▶ _Task description_:
Below are some records. Return exactly the lines from the one with "let! name_len := read_u32 in" to the one with "let! header := mlift (parse_option_request_header", and nothing else.

Material provided below:

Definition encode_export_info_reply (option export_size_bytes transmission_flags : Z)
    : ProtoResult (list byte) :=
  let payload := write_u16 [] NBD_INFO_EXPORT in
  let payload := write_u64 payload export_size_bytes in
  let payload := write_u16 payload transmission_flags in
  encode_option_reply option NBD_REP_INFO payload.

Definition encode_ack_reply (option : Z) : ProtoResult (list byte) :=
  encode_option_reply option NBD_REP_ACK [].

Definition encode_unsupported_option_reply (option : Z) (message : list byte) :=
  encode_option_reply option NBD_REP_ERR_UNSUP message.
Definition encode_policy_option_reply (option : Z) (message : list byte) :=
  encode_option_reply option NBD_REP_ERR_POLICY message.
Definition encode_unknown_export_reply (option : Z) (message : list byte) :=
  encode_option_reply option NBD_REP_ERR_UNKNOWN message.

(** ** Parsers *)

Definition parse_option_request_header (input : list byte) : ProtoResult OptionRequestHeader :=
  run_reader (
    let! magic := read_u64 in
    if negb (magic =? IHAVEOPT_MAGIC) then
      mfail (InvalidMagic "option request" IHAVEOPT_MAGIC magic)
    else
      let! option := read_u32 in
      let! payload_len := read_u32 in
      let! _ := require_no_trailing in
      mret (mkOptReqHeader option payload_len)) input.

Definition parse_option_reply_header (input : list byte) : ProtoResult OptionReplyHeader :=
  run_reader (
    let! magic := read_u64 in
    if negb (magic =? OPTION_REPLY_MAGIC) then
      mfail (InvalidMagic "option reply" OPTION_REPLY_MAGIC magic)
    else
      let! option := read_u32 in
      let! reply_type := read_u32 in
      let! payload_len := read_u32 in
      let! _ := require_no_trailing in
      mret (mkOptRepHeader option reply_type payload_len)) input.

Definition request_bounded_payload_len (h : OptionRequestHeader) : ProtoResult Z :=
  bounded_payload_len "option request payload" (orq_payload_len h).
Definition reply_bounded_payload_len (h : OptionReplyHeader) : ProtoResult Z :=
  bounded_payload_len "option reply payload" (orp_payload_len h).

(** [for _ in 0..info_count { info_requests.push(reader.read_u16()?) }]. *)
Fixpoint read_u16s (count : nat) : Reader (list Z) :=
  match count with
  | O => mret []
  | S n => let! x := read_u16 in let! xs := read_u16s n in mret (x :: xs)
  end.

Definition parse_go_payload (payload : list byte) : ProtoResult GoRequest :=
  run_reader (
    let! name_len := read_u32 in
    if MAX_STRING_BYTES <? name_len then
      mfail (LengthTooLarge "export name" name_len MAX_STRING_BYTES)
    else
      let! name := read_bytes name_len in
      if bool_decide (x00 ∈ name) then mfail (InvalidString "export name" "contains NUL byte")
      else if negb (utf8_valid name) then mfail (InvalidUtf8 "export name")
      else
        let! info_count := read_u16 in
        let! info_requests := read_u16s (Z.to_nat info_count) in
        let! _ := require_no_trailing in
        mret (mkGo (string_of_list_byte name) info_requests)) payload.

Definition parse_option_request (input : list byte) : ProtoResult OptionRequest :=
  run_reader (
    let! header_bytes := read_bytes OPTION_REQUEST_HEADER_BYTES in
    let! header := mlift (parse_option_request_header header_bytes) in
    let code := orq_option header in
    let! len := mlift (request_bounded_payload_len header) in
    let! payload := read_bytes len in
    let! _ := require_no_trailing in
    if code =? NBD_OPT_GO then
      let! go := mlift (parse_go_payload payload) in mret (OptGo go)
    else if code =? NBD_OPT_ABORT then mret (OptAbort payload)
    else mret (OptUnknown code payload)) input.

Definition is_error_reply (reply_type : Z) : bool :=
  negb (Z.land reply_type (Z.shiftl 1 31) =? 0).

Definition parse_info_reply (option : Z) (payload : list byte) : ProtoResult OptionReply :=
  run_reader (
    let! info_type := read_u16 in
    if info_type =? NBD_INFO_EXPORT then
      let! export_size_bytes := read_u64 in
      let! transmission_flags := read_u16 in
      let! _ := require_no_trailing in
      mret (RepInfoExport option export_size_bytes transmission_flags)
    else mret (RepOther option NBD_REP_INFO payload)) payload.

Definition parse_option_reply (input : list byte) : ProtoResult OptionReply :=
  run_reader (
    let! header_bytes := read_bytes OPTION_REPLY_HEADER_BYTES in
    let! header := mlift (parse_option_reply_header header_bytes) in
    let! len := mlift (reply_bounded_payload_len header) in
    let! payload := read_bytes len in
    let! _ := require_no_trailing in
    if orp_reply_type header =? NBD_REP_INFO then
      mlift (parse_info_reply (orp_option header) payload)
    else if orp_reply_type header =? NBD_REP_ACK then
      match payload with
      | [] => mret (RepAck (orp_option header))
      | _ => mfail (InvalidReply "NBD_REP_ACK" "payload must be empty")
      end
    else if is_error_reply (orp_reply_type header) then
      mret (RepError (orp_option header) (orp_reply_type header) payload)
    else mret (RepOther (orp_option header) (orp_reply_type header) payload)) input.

End of Material provided.

▶ _Task response_:
    let! name_len := read_u32 in
    if MAX_STRING_BYTES <? name_len then
      mfail (LengthTooLarge "export name" name_len MAX_STRING_BYTES)
    else
      let! name := read_bytes name_len in
      if bool_decide (x00 ∈ name) then mfail (InvalidString "export name" "contains NUL byte")
      else if negb (utf8_valid name) then mfail (InvalidUtf8 "export name")
      else
        let! info_count := read_u16 in
        let! info_requests := read_u16s (Z.to_nat info_count) in
        let! _ := require_no_trailing in
        mret (mkGo (string_of_list_byte name) info_requests)) payload.

Definition parse_option_request (input : list byte) : ProtoResult OptionRequest :=
  run_reader (
    let! header_bytes := read_bytes OPTION_REQUEST_HEADER_BYTES in
    let! header := mlift (parse_option_request_header header_bytes) in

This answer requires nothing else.